200/250mm - 8" (7/24/82): faint, small. Component of an unresolved pair with NGC 7174.

300/350mm - 13.1" (7/27/84): faint, small, round, similar to NGC 7173 1.5' NW. Forms a contact pair with NGC 7174 at the SW edge in the NGC 7172 group = HCG 90.

400/500mm - 18" (10/21/06): slightly brighter than NGC 7173. Appears bright, moderately large, round, 1.1' diameter. Sharply concentrated with a very bright 30" core that increases to a stellar nucleus.
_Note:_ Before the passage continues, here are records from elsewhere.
(** * sgauth/default.go: discovery of application default credentials

    A shallow embedding of [src/go/sgauth/default.go] and the properties of
    its resolution chain.

    Everything the Go code reads from its surroundings (environment
    variables, files, the current user, the App Engine hooks, the metadata
    server) is gathered in one read-only record, [World].  The functions of
    the file run in a small monad that reads the world, logs every access to
    it as an [Event], and can panic (a call through a nil function value).
    Go's two-valued returns (a pointer and an error) are kept as pairs of
    options, so that nil credentials and a nil error are facts to prove,
    not typing. *)

From Stdlib Require Import Strings.String Strings.Ascii Strings.Byte Lists.List.
From stdpp Require Import base strings gmap list.

Local Open Scope string_scope.

(** ** Values of the Go program *)

(** [context.Context], reduced to what can be observed of it: [ctx.Err()]. *)
Inductive CtxErr : Type := Canceled | DeadlineExceeded.

Record Context : Type := mkContext { ctx_Err : option CtxErr }.

Definition context_Background : Context := mkContext None.

(** The error numbers a failed [open]/[read] can carry. *)
Inductive Errno : Type := ENOENT | ENOTDIR | EACCES | EISDIR | EIO.

(** The errors of encoding/json. *)
Inductive JSONErr : Type :=
| SyntaxError (msg : string)
| UnmarshalTypeError (value field : string).

(** Go [error] values met in this file. *)
Inductive error : Type :=
| PathError (op path : string) (errno : Errno)  (* os.PathError *)
| JSONError (e : JSONErr)                       (* encoding/json errors *)
| ContextError (e : CtxErr)                     (* context.Canceled, ... *)
| errorString (msg : string).                   (* errors.New, fmt.Errorf *)

Definition Errno_Error (e : Errno) : string :=
  match e with
  | ENOENT => "no such file or directory"
  | ENOTDIR => "not a directory"
  | EACCES => "permission denied"
  | EISDIR => "is a directory"
  | EIO => "input/output error"
  end.

(** The step of [ioutil.ReadFile] that fails with an error number: a
    directory opens and then cannot be read. *)
Definition Errno_op (e : Errno) : string :=
  match e with
  | ENOENT | ENOTDIR | EACCES => "open"
  | EISDIR | EIO => "read"
  end.

(** The [Error()] method, which [%v] prints. *)
Definition Error (e : error) : string :=
  match e with
  | PathError op path errno => op +:+ " " +:+ path +:+ ": " +:+ Errno_Error errno
  | JSONError (SyntaxError msg) => msg
  | JSONError (UnmarshalTypeError value field) =>
      "json: cannot unmarshal " +:+ value +:+ " into Go struct field " +:+ field
  | ContextError Canceled => "context canceled"
  | ContextError DeadlineExceeded => "context deadline exceeded"
  | errorString msg => msg
  end.

(** [os.IsNotExist]. *)
Definition os_IsNotExist (e : error) : bool :=
  match e with
  | PathError _ _ ENOENT => true
  | _ => false
  end.

(** Whether an error is one of the context package's. *)
Definition isCancellation (e : error) : bool :=
  match e with
  | ContextError _ => true
  | _ => false
  end.

(** [fmt.Errorf], applied to the already formatted message. *)
Definition fmt_Errorf (msg : string) : error := errorString msg.

(** [s] occurs in [t]. *)
Definition contains (s t : string) : Prop :=
  exists pre post : string, t = pre +:+ s +:+ post.

(** The consent callback of [Settings]. *)
Definition FlowHandler : Type := string -> string * option error.

(** [internal.TokenSource] values.  The first two are built in this file;
    the other two stand for what the credentials package builds from a
    document. *)
Inductive TokenSource : Type :=
| AppEngineTokenSource (ctx : Context) (scope : string)
| ComputeTokenSource (account : string)
| JWTConfigTokenSource (email key : string) (scopes : list string)
| RefreshTokenSource (clientID clientSecret refreshToken : string).

(** Modelled from the spec: [credentials.File], the decoded credential
    document, declared in the credentials package.  Section 6 of the spec
    gives the [type] and [project_id] fields, section 3 the key material of
    the two kinds. *)
Record File : Type := mkFile {
  File_Type : string;
  File_ProjectID : string;
  File_ClientEmail : string;
  File_PrivateKey : string;
  File_ClientID : string;
  File_ClientSecret : string;
  File_RefreshToken : string
}.

(** The zero value of [var f credentials.File]. *)
Definition File_zero : File := mkFile "" "" "" "" "" "" "".

(** [credentials.Credentials]. *)
Record Credentials : Type := mkCredentials {
  ProjectID : string;
  Creds_TokenSource : option TokenSource;
  JSON : list byte
}.

(** Modelled from the spec: [Settings], declared elsewhere in the package
    (section 3 of the spec lists its fields, which are the ones default.go
    reads). *)
Record Settings : Type := mkSettings {
  Scope : string;
  Audience : string;
  CredentialsJSON : string;
  OAuthFlowHandler : option FlowHandler;
  State : string
}.

(** [os/user.User]. *)
Record User : Type := mkUser { HomeDir : string }.

(** ** The world the resolution reads *)

(** The App Engine token hook: scopes to token or error. *)
Definition TokenFunc : Type := Context -> list string -> string * option error.

Record World : Type := mkWorld {
  (* os.Environ *)
  environ : gmap string string;
  (* the file system, as what opening and reading each path answers: the
     contents; an error number (ENOTDIR for a path below something that is
     not a directory); no entry for a path that does not exist below
     directories that do, which is ENOENT *)
  files : gmap string (Errno + list byte);
  (* runtime.GOOS *)
  GOOS : string;
  (* what user.Current() answers *)
  currentUser : error + User;
  (* the package-level hooks set at init time on App Engine, nil otherwise *)
  appengineTokenFunc : option TokenFunc;
  appengineAppIDFunc : option (Context -> string);
  appengineFlex : bool;
  (* the metadata server *)
  onGCE : bool;
  metadataProjectID : string * option error
}.

(** Accesses to the world, in the order they happen. *)
Inductive Event : Type :=
| EvGetenv (name : string)
| EvReadFile (path : string)
| EvUserCurrent
| EvAppID (ctx : Context)
| EvOnGCE
| EvMetadataProjectID.

(** ** The monad: read the world, log accesses, maybe panic *)

Inductive outcome (A : Type) : Type :=
| Val (a : A)
| Panic.

Arguments Val {A} a.
Arguments Panic {A}.

Definition M (A : Type) : Type := World -> list Event * outcome A.

Definition ret {A : Type} (a : A) : M A := fun _ => ([], Val a).

Definition bind {A B : Type} (m : M A) (k : A -> M B) : M B :=
  fun w =>
    match m w with
    | (t1, Val a) =>
        match k a w with
        | (t2, o) => ((t1 ++ t2)%list, o)
        end
    | (t1, Panic) => (t1, Panic)
    end.

Notation "'let*' x ':=' m 'in' k" := (bind m (fun x => k))
  (at level 10, x pattern, m at level 100, k at level 200).

(** Reading a package-level variable: no access is logged. *)
Definition global {A : Type} (proj : World -> A) : M A :=
  fun w => ([], Val (proj w)).

Definition trace {A : Type} (r : list Event * outcome A) : list Event := fst r.

Definition result {A : Type} (r : list Event * outcome A) : outcome A := snd r.

(** ** The library calls of the file *)

(** The value [os.Getenv] answers: the empty string when the variable is
    not set. *)
Definition getenv (w : World) (name : string) : string :=
  default "" (environ w !! name).

Definition os_Getenv (name : string) : M string :=
  fun w => ([EvGetenv name], Val (getenv w name)).

(** What reading a file answers: no entry is a does-not-exist error. *)
Definition readFile (w : World) (filename : string) : list byte * option error :=
  match files w !! filename with
  | None => ([], Some (PathError "open" filename ENOENT))
  | Some (inl errno) => ([], Some (PathError (Errno_op errno) filename errno))
  | Some (inr b) => (b, None)
  end.

(** Nothing is at the path: it does not exist, or something on the way to
    it is not a directory. *)
Definition fileAbsent (w : World) (path : string) : bool :=
  match files w !! path with
  | None | Some (inl ENOENT) | Some (inl ENOTDIR) => true
  | Some _ => false
  end.

(** [ioutil.ReadFile]. *)
Definition ioutil_ReadFile (filename : string) : M (list byte * option error) :=
  fun w => ([EvReadFile filename], Val (readFile w filename)).

(** [user.Current]. *)
Definition user_Current : M (error + User) :=
  fun w => ([EvUserCurrent], Val (currentUser w)).

(** [metadata.OnGCE] and [metadata.ProjectID]. *)
Definition metadata_OnGCE : M bool :=
  fun w => ([EvOnGCE], Val (onGCE w)).

Definition metadata_ProjectID : M (string * option error) :=
  fun w => ([EvMetadataProjectID], Val (metadataProjectID w)).

(** The call [appengineAppIDFunc(ctx)]: a nil function value panics. *)
Definition call_appengineAppIDFunc (ctx : Context) : M string :=
  fun w =>
    match appengineAppIDFunc w with
    | Some f => ([EvAppID ctx], Val (f ctx))
    | None => ([], Panic)
    end.

(** [strings.Split(s, sep)] for a separator of one character, the only use
    in the file (a space): the pieces between the separators, and a single
    empty piece for the empty string. *)
Fixpoint strings_Split (s : string) (sep : ascii) : list string :=
  match s with
  | EmptyString => [EmptyString]
  | String c s' =>
      if Ascii.eqb c sep then EmptyString :: strings_Split s' sep
      else match strings_Split s' sep with
           | piece :: rest => String c piece :: rest
           | [] => [String c EmptyString]
           end
  end.

(** ** The functions of default.go *)

Section Resolution.

(** The collaborators of the file: [json.Unmarshal] at type
    [credentials.File] (it fills the struct it is given and answers one of
    its own errors or nil), the method [File.TokenSource] of the credentials
    package, and [filepath.Join]. *)
Variable json_Unmarshal : list byte -> File -> File * option JSONErr.
Variable File_TokenSource :
  File -> Context -> list string -> option FlowHandler -> string ->
  option TokenSource * option error.
Variable filepath_Join : list string -> string.

Definition credentialsFromJSON (ctx : Context) (jsonData : list byte)
    (scopes : list string) (handler : option FlowHandler) (state : string)
    : option Credentials * option error :=
  match json_Unmarshal jsonData File_zero with
  | (_, Some err) => (None, Some (JSONError err))
  | (f, None) =>
      match File_TokenSource f ctx scopes handler state with
      | (_, Some err) => (None, Some err)
      | (ts, None) =>
          (Some {| ProjectID := File_ProjectID f;
                   Creds_TokenSource := ts;
                   JSON := jsonData |}, None)
      end
  end.

Definition readCredentialsFile (ctx : Context) (filename : string)
    (settings : Settings) : M (option Credentials * option error) :=
  let* (b, err) := ioutil_ReadFile filename in
  match err with
  | Some err => ret (None, Some err)
  | None =>
      ret (credentialsFromJSON ctx b (strings_Split (Scope settings) " ")
             (OAuthFlowHandler settings) (State settings))
  end.

(** The pair [readCredentialsFile] answers in a world, apart from the
    access it logs. *)
Definition fileCredentials (ctx : Context) (filename : string)
    (settings : Settings) (w : World) : option Credentials * option error :=
  match readFile w filename with
  | (_, Some err) => (None, Some err)
  | (b, None) =>
      credentialsFromJSON ctx b (strings_Split (Scope settings) " ")
        (OAuthFlowHandler settings) (State settings)
  end.

Definition guessUnixHomeDir : M string :=
  let* v := os_Getenv "HOME" in
  if negb (String.eqb v "") then ret v
  else
    let* r := user_Current in
    match r with
    | inr u => ret (HomeDir u)
    | inl _ => ret ""
    end.

Definition wellKnownFile : M string :=
  let f := "application_default_credentials.json" in
  let* goos := global GOOS in
  if String.eqb goos "windows" then
    let* appdata := os_Getenv "APPDATA" in
    ret (filepath_Join [appdata; "gcloud"; f])
  else
    let* home := guessUnixHomeDir in
    ret (filepath_Join [home; ".config"; "gcloud"; f]).

Definition envVar : string := "GOOGLE_APPLICATION_CREDENTIALS".

Definition url : string :=
  "https://developers.google.com/accounts/docs/application-default-credentials".

(** Lines 110 to 129 of [applicationDefaultCredentials]: the App Engine
    probe, the metadata probe and the final error. *)
Definition platformProbes (ctx : Context) (settings : Settings)
    : M (option Credentials * option error) :=
  let* tokenFunc := global appengineTokenFunc in
  let* flex := global appengineFlex in
  if bool_decide (tokenFunc <> None) && negb flex then
    let* appID := call_appengineAppIDFunc ctx in
    ret (Some {| ProjectID := appID;
                 Creds_TokenSource :=
                   Some (AppEngineTokenSource ctx (Scope settings));
                 JSON := [] |}, None)
  else
    let* on := metadata_OnGCE in
    if on then
      let* (id, _) := metadata_ProjectID in
      ret (Some {| ProjectID := id;
                   Creds_TokenSource := Some (ComputeTokenSource "");
                   JSON := [] |}, None)
    else
      ret (None,
           Some (fmt_Errorf
                   ("google: could not find default credentials. See " +:+ url
                    +:+ " for more information."))).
Forms an interacting double system (merged) with NGC 7174 (elliptical/spiral pair) attached to the SW side.

18" (9/3/05): fairly bright, moderately large, 1' diameter, well concentrated with a bright, very small nucleus. This is the most obvious (along with NGC 7172) in a quartet comprising HCG 90. NGC 7174 is attached at the west edge.

600/800mm - 24" (8/23/14): at 375x appeared very bright, moderately large, round, 1.0' diameter, intense core that increases to the center, which contains a bright, stellar nucleus. NGC 7174, with an elongated, irregular shape, is merged with NGC 7176 on the southwest side, and the combination forms a striking triple with NGC 7173 1.5' northwest. ESO 466-046 lies 7.5' due east. This edge-on galaxy appeared extremely faint, fairly small, very elongated 4:1 SSW-NNE, 0.6'x0.15'. A mag 15 star is off the southeast end.